Individu hanya dapat memahami suatu konsep dengan benar jika konsep yang mendasari sebelumnya telah dikuasai dengan benar pula. Pernyataan ini sejalan dengan apa yang dikatakan oleh para ahli pendidikan dari berbagai aliran bahwa hal terpenting yang dibawa ke ruang kelas oleh setiap siswa sebelum memulai pelajaran adalah konsep-konsep yang telah mereka miliki dan kuasai sebelumnya.

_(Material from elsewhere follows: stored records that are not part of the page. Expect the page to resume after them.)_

(* ===== verification/Onboard.v ===== *)
(** * A tenant from end to end

    Provisioning (core/src/main.rs) around the rendering of [Provision]: the
    files of a template found in its directory, and after they were written the
    reload, the units that were started and the secrets that are asked for. *)

From stdpp Require Import base gmap sets list strings.
From Stdlib Require Import ZArith Lia Ascii.
From S2P Require Import Prelude Text F64 Json Syntax Lexer Parser Secrets Eval Concrete RunProps Versions Traces Project Registry Provision.
Open Scope string_scope.
Open Scope Z_scope.

Section Onboard.
Context {SD : Serde} {CT : CaseTables}.
Context (fs : FS) (root : string) (writable : string → bool).
(** The project once these files are written. *)
Context (after : gmap string string → FS).
Context (spawns : string → bool) (no_thread : string) (store : SecretStore).

Definition under (rel name : string) : string := if String.eqb rel "" then name else rel ++ "/" ++ name.

(** The files below a directory, by their paths from the template's; a directory
    that cannot be listed has none.  The fuel bounds the depth. *)
(** core/src/main.rs [template_files] *)
Fixpoint template_files {E} (fuel : nat) (dir rel : string) : res E (list string) :=
  match fuel with
  | O => NoFuel
  | S fuel =>
    (fix entries (names : list string) : res E (list string) :=
       match names with
       | [] => Ok []
       | name :: names =>
         let p := path_join dir name in
         here ← (if is_dir fs p then template_files fuel p (under rel name) else Ok [under rel name]);
         rest ← entries names;
         Ok (here ++ rest)%list
       end) (default [] (ls fs dir))
  end.

(** core/src/main.rs:2833-2833 [provision] *)
Definition template_dir (template : string) : string := path_join (path_join root "templates") template.
(** core/src/main.rs:2837-2838 [provision] *)
Definition package_there (slug : string) : bool := file_exists fs (path_join (path_join root "packages") slug).
(** core/src/main.rs:2834-2851 [provision] *)
Definition load_template (rels : list string) (template : string) : option (list (string * option string)) :=
  if is_dir fs (template_dir template)
  then Some (map (λ rel, (rel, reads fs (path_join (template_dir template) rel))) rels)
  else None.

(** core/src/main.rs:2872-2877 [provision] *)
Definition started_units {E} (fs : FS) (slug : string) : res E (list string) :=
  specs ← scan_all fs root;
  Ok (List.filter (λ n, starts_with n ("flow:" ++ slug ++ ":") || starts_with n ("connector:" ++ slug ++ ":"))
        (map sp_name specs)).

(** core/src/main.rs:2884-2892 [provision] *)
Definition note_refs (refs : list (string * string)) (seen : list (string * string)) : list (string * string) :=
  fold_left (λ seen nr,
    if existsb (λ e, String.eqb (fst e) (snd nr)) seen then seen
    else (seen ++ [(snd nr, match ss_get store (snd nr) with Ok _ => "ok" | _ => "missing" end)])%list) refs seen.

(** core/src/main.rs:2878-2897 [provision] *)
Fixpoint asked_secrets {E} (rendered : list (string * string)) (seen : list (string * string))
  : res E (list (string * string)) :=
  match rendered with
  | [] => Ok seen
  | (rel, body) :: rendered =>
    if ends_with rel ".vjs" then
      p ← parsed_opt (Some body);
      asked_secrets rendered (match p with Some prog => note_refs (p_secret_refs prog) seen | None => seen end)
    else asked_secrets rendered seen
  end.

(** What provisioning gives back. *)
Record Tenant : Type := {
  tn_created : list string;
  tn_started : list string;
  tn_secrets : list (string * string)
}.

(** core/src/main.rs:2898-2901 [provision] *)
Definition tenant_value (slug template : string) (t : Tenant) : Value :=
  obj [("ok", VBool true); ("tenant", VString slug); ("template", VString template);
       ("created", VArray (map VString (tn_created t))); ("started", VArray (map VString (tn_started t)));
       ("secret_refs", VArray (map (λ rs, obj [("ref", VString (fst rs)); ("status", VString (snd rs))]) (tn_secrets t)))].

(** core/src/main.rs [provision] *)
Definition provision_tenant (depth : nat) (template slug : string) (params : smap Value) (force : bool)
  (written : gmap string string) (u : Units) : res prov_err (Tenant * Units) * gmap string string :=
  match template_files (E := ()) depth (template_dir template) "" with
  | Ok rels =>
    let template_of := load_template rels in
    match provision template_of package_there writable template slug params force written with
    | (Ok created, written) =>
      (rendered ← prepare template_of package_there template slug params force;
       '(_, _, _, u) ← reload (after written) root spawns no_thread u;
       started ← started_units (after written) slug;
       secrets ← asked_secrets rendered [];
       Ok ({| tn_created := created; tn_started := started; tn_secrets := secrets |}, u), written)
    | (Err e, written) => (Err e, written)
    | (Panic, written) => (Panic, written)
    | (NoFuel, written) => (NoFuel, written)
    end
  | Panic => (Panic, written)
  | _ => (NoFuel, written)
  end.

(** ** What is reported *)

(** A depth that is enough stays enough. *)
Lemma template_files_mono {E} fuel : ∀ dir rel (l : list string),
  template_files (E := E) fuel dir rel = Ok l → template_files (E := E) (S fuel) dir rel = Ok l.
Proof.
  induction fuel as [|fuel IH]; intros dir rel l H; [done|]. cbn [template_files] in H |- *.
  revert l H. induction (default [] (ls fs dir)) as [|name names IHn]; intros l H; [done|].
  apply bind_Ok in H as (here & Hh & H). apply bind_Ok in H as (rest & Hr & [= <-]).
  assert ((if is_dir fs (path_join dir name) then template_files (E := E) (S fuel) (path_join dir name) (under rel name)
           else Ok [under rel name]) = Ok here) as Hh' by (destruct (is_dir fs _); [by apply IH|done]).
  cbn [template_files] in Hh'. rewrite Hh'. cbn [mbind res_mbind res_bind]. by rewrite (IHn rest Hr).
Qed.

(** The reference is that of a script among the rendered files. *)
Definition asks (rendered : list (string * string)) (r : string) : Prop :=
  ∃ rel body prog, (rel, body) ∈ rendered ∧ ends_with rel ".vjs" = true ∧ parse body = Ok prog ∧
    ∃ name, (name, r) ∈ p_secret_refs prog.
Definition status_of (r : string) : string := match ss_get store r with Ok _ => "ok" | _ => "missing" end.

Lemma note_refs_spec refs : ∀ seen, NoDup (map fst seen) → Forall (λ rs, snd rs = status_of (fst rs)) seen →
  NoDup (map fst (note_refs refs seen)) ∧ Forall (λ rs, snd rs = status_of (fst rs)) (note_refs refs seen) ∧
  ∀ r, r ∈ map fst (note_refs refs seen) ↔ r ∈ map fst seen ∨ ∃ name, (name, r) ∈ refs.
Proof.
  induction refs as [|[name r] refs IH]; intros seen Hn Hs; cbn [note_refs fold_left].
  { split; [done|]. split; [done|]. intros r. set_solver. }
  fold (note_refs refs). cbn [fst snd]. destruct (existsb _ seen) eqn:E.
  - destruct (IH seen Hn Hs) as (H1 & H2 & H3). split; [done|]. split; [done|]. intros r'.
    apply existsb_exists in E as ([r0 st] & Hin%list_elem_of_In & He%String.eqb_eq). cbn in He. subst r0.
    unfold note_refs in H3. rewrite H3. split; [set_solver|]. intros [H|[n [[= -> ->]|H]%elem_of_cons]]; [by left| |set_solver].
    left. apply list_elem_of_fmap. by exists (r, st).
  - assert (r ∉ map fst seen) as Hr.
    { intros ([r0 st] & -> & Hin)%list_elem_of_fmap. apply list_elem_of_In in Hin. cbn in E.
      assert (existsb (λ e : string * string, String.eqb e.1 r0) seen = true) as E'; [|congruence].
      apply existsb_exists. exists (r0, st). split; [done|]. apply String.eqb_refl. }
    destruct (IH (seen ++ [(r, status_of r)])%list) as (H1 & H2 & H3).
    { rewrite map_app. cbn. apply NoDup_app. split; [done|]. split; [set_solver|]. apply NoDup_singleton. }
    { apply Forall_app. split; [done|]. by constructor. }
    split; [done|]. split; [done|]. intros r'. unfold note_refs, status_of in H3. rewrite H3, map_app. cbn. set_solver.
Qed.

Lemma asked_spec {E} rendered : ∀ seen l, asked_secrets (E := E) rendered seen = Ok l →
  NoDup (map fst seen) → Forall (λ rs, snd rs = status_of (fst rs)) seen →
  NoDup (map fst l) ∧ Forall (λ rs, snd rs = status_of (fst rs)) l ∧
  ∀ r, r ∈ map fst l ↔ r ∈ map fst seen ∨ asks rendered r.
Proof.
  induction rendered as [|[rel body] rendered IH]; intros seen l H Hn Hs; cbn [asked_secrets] in H.
  { injection H as <-. split; [done|]. split; [done|]. intros r. split; [by left|].
    intros [?|(? & ? & ? & Hin & _)]; [done|]. by apply not_elem_of_nil in Hin. }
  assert (∀ seen' : list (string * string), (∀ r, r ∈ map fst seen' ↔ r ∈ map fst seen ∨
      ∃ prog, ends_with rel ".vjs" = true ∧ parse body = Ok prog ∧ ∃ name, (name, r) ∈ p_secret_refs prog) →
    ∀ r, r ∈ map fst seen' ∨ asks rendered r ↔ r ∈ map fst seen ∨ asks ((rel, body) :: rendered) r) as Hstep.
  { intros seen' Hs' r. rewrite Hs'. split.
    - intros [[H1|(prog & H1 & H2 & H3)]|(rel' & body' & prog & H1 & H2)]; [by left| |]; right.
      + exists rel, body, prog. split; [by left|done].
      + exists rel', body', prog. split; [by right|done].
    - intros [H1|(rel' & body' & prog & [[= -> ->]|H1]%elem_of_cons & H2 & H3)]; [by left; left| |].
      + left. right. by exists prog.
      + right. by exists rel', body', prog. }
  destruct (ends_with rel ".vjs") eqn:Er.
  - apply bind_Ok in H as (p & Hp & H). unfold parsed_opt in Hp.
    set (seen' := match p with Some prog => note_refs (p_secret_refs prog) seen | None => seen end) in *.
    assert (NoDup (map fst seen') ∧ Forall (λ rs, snd rs = status_of (fst rs)) seen' ∧
      ∀ r, r ∈ map fst seen' ↔ r ∈ map fst seen ∨ ∃ prog, p = Some prog ∧ ∃ name, (name, r) ∈ p_secret_refs prog)
      as (Hn' & Hs' & Hr').
    { subst seen'. destruct p as [prog|]; [|split; [done|]; split; [done|]; naive_solver].
      destruct (note_refs_spec (p_secret_refs prog) seen Hn Hs) as (H1 & H2 & H3).
      split; [done|]. split; [done|]. intros r. rewrite H3. naive_solver. }
    destruct (IH seen' l H Hn' Hs') as (H1 & H2 & H3). split; [done|]. split; [done|]. intros r. rewrite H3.
    apply Hstep. intros r'. rewrite Hr'.
    assert (∀ prog, p = Some prog ↔ parse body = Ok prog) as He by (destruct (parse body); naive_solver).
    setoid_rewrite He. naive_solver.
  - destruct (IH seen l H Hn Hs) as (H1 & H2 & H3). split; [done|]. split; [done|]. intros r. rewrite H3.
    apply Hstep. naive_solver.
Qed.

(** When a tenant was provisioned, the provisioner is told exactly what it
    needs: every secret that a script of the package refers to once, as missing
    just when the store does not give it; and every flow and connector of the
    project under the tenant's name, which the reload has seen. *)
Theorem provision_reports depth template slug params force written u t u' written' :
  provision_tenant depth template slug params force written u = (Ok (t, u'), written') →
  ∃ rels rendered specs,
    prepare (load_template rels) package_there template slug params force = Ok rendered ∧
    NoDup (map fst (tn_secrets t)) ∧
    (∀ r, r ∈ map fst (tn_secrets t) ↔ asks rendered r) ∧
    (∀ r st, (r, st) ∈ tn_secrets t → (st = "missing" ↔ ∀ v, ss_get store r ≠ Ok v)) ∧
    scan_all (E := prov_err) (after written') root = Ok specs ∧
    (∀ n, n ∈ tn_started t ↔ n ∈ map sp_name specs ∧
      (starts_with n ("flow:" ++ slug ++ ":") = true ∨ starts_with n ("connector:" ++ slug ++ ":") = true)) ∧
    ∃ total started stopped, reload (E := prov_err) (after written') root spawns no_thread u = Ok (total, started, stopped, u').
Proof.
  unfold provision_tenant. destruct (template_files _ _ _) as [rels|e| |]; try done.
  destruct (provision _ _ _ _ _ _ _ _) as [[created|e| |] w]; try done. intros [= H <-].
  apply bind_Ok in H as (rendered & Hp & H). apply bind_Ok in H as ([[[total started] stopped] u1] & Hr & H).
  apply bind_Ok in H as (names & Hs & H). apply bind_Ok in H as (secrets & Ha & [= <- <-]).
  apply bind_Ok in Hs as (specs & Hsc & [= <-]).
  destruct (asked_spec rendered [] secrets Ha) as (H1 & H2 & H3); [constructor|constructor|].
  exists rels, rendered, specs. split; [done|]. split; [done|]. split; [|split; [|split; [done|split]]].
  - intros r. rewrite H3. cbn. set_solver.
  - intros r st Hin. rewrite Forall_forall in H2. specialize (H2 _ Hin). cbn in H2. subst st. unfold status_of.
    destruct (ss_get store r); split; try done; intros H; by destruct (H a).
  - intros n. cbn [tn_started]. rewrite !list_elem_of_In, List.filter_In, orb_true_iff. done.
  - by eexists _, _, _.
Qed.
End Onboard.

(** ** A tenant *)

Section Witness.
Notation tdir := "/srv/templates/mailer".
Definition secret_template : string :=
  script "source 'vx.${tenant_slug}.in'|k = secret('a/b')|j = secret('c/d')|emit 'vx.out', {to: '${mail}'}|".
Definition mailer_fs : FS := {|
  ls d := if String.eqb d tdir then Some ["flows"; "detects"]
          else if String.eqb d (tdir ++ "/flows") then Some ["mail.vjs"; "copy.vjs"]
          else if String.eqb d (tdir ++ "/detects") then Some ["burst.vpl"]
          else None;
  is_dir d := existsb (String.eqb d) [tdir; tdir ++ "/flows"; tdir ++ "/detects"];
  file_exists _ := false;
  reads p := if String.eqb p (tdir ++ "/detects/burst.vpl") then Some "stream X" else Some secret_template;
  mtime _ := 1
|}.
Definition mailer_after (w : gmap string string) : FS := {|
  ls d := if String.eqb d "/srv/packages" then Some ["acme"]
          else if String.eqb d "/srv/packages/acme/flows" then Some ["mail.vjs"; "copy.vjs"]
          else if String.eqb d "/srv/packages/acme/detects" then Some ["burst.vpl"]
          else None;
  is_dir d := true;
  file_exists _ := true;
  reads p := w !! sdrop 5 p;
  mtime _ := 2
|}.
Notation onboard := (provision_tenant mailer_fs "/srv" any_file mailer_after up "" Demo.store 4 "mailer" "acme" acme false ∅ no_units).

Example mailer_files : template_files (E := ()) mailer_fs 4 tdir "" = Ok ["flows/mail.vjs"; "flows/copy.vjs"; "detects/burst.vpl"].
Proof. vm_compute. reflexivity. Qed.

(** The reload starts the detection too; it is not in the list. *)
Example detects_unreported :
  match onboard with
  | (Ok (t, u), _) => (tn_started t, map fst (map_to_list (registry u)))
  | _ => ([], [])
  end = (["flow:acme:copy"; "flow:acme:mail"], ["flow:acme:copy"; "flow:acme:mail"; "detect:acme:burst"]).
Proof. vm_compute. reflexivity. Qed.

Lemma onboarded : ∃ t u' written', onboard = (Ok (t, u'), written').
Proof.
  assert (is_ok (fst onboard) = true) as H by (vm_compute; reflexivity). revert H. generalize onboard.
  intros [[[t u']|e| |] w] H; try discriminate H. by exists t, u', w.
Qed.

Lemma provision_reports_witness : ∃ t u' written',
  onboard = (Ok (t, u'), written') ∧
  ∃ rels rendered specs,
    prepare (load_template mailer_fs "/srv" rels) (package_there mailer_fs "/srv") "mailer" "acme" acme false = Ok rendered ∧
    NoDup (map fst (tn_secrets t)) ∧
    (∀ r, r ∈ map fst (tn_secrets t) ↔ asks rendered r) ∧
    (∀ r st, (r, st) ∈ tn_secrets t → (st = "missing" ↔ ∀ v, ss_get Demo.store r ≠ Ok v)) ∧
    scan_all (E := prov_err) (mailer_after written') "/srv" = Ok specs ∧
    (∀ n, n ∈ tn_started t ↔ n ∈ map sp_name specs ∧
      (starts_with n ("flow:" ++ "acme" ++ ":") = true ∨ starts_with n ("connector:" ++ "acme" ++ ":") = true)) ∧
    ∃ total started stopped,
      reload (E := prov_err) (mailer_after written') "/srv" up "" no_units = Ok (total, started, stopped, u').
Proof.
  destruct onboarded as (t & u' & w & H). exists t, u', w. split; [exact H|].
  exact (provision_reports mailer_fs "/srv" any_file mailer_after up "" Demo.store 4 "mailer" "acme" acme false
    ∅ no_units t u' w H).
Defined.
End Witness.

Ilmu kimia mempunyai tingkat kesulitan yang tinggi berkaitan dengan konsep-konsep dalam kimia bersifat abstrak, merupakan penyederhanaan dari keadaan sebenarnya, dan sifatnya berurutan. Kesulitan dalam memahami konsep-konsep dalam materi kimia dapat menyebabkan terjadinya kesalahan pemahaman. Pemahaman salah yang terjadi secara konsisten disebut dengan kesalahan konsep (misconseption). Upaya untuk memperbaiki kesalahan konsep dapat dilakukan melalui beberapa tahap berikut yaitu upaya menganalisis dan mengidentifikasi miskonsepsi yang terjadi pada peserta didik, kemudian ditindaklanjuti dengan pembelajaran menggunakan pendekatan konflik kognitif dan atau pendekatan mikroskopis.
Beberapa masalah pendidikan dapat menyebabkan terjadinya miskonsepsi pada peserta didik, misalnya kurikulum, lembaga penyelenggara pendidikannya atau sekolah, guru, proses pembelajaran, sumber belajar, serta peserta didik itu sendiri. Keenam subyek atau sistem dalam dunia pendidikan, khususnya pendidikan kimia perlu diperhatikan melalui penelitian, pembentukan dan penetapan kebijakan dalam pendidikan di Indonesia.
A.    Tinjauan Masalah Pendidikan yang Menyebabkan Miskonsepsi dalam Pembelajaran Kimia
Keenam masalah pendidikan kimia yang dapat menyebabkan terjadinya miskonsepsi pada peserta didik, adalah:
1.      Kurikulum
Kerangka dasar dan struktur kurikulum serta kurikulum tingkat satuan pendidikan baik hirarki materi pelajaran maupun tatanan materi antar mata pelajaran harus terus mengalami evaluasi dan perubahan untuk menghindari miskonsepsi yang berasal dari kurikulum, dengan kata lain kurikulum harus dinamis karena kurikulum yang statis tidak mampu menata hirarki pendidikan kimia di SMP maupun di SMA dan tidak memperhatikan ketimpangan materi antar mata pelajaran.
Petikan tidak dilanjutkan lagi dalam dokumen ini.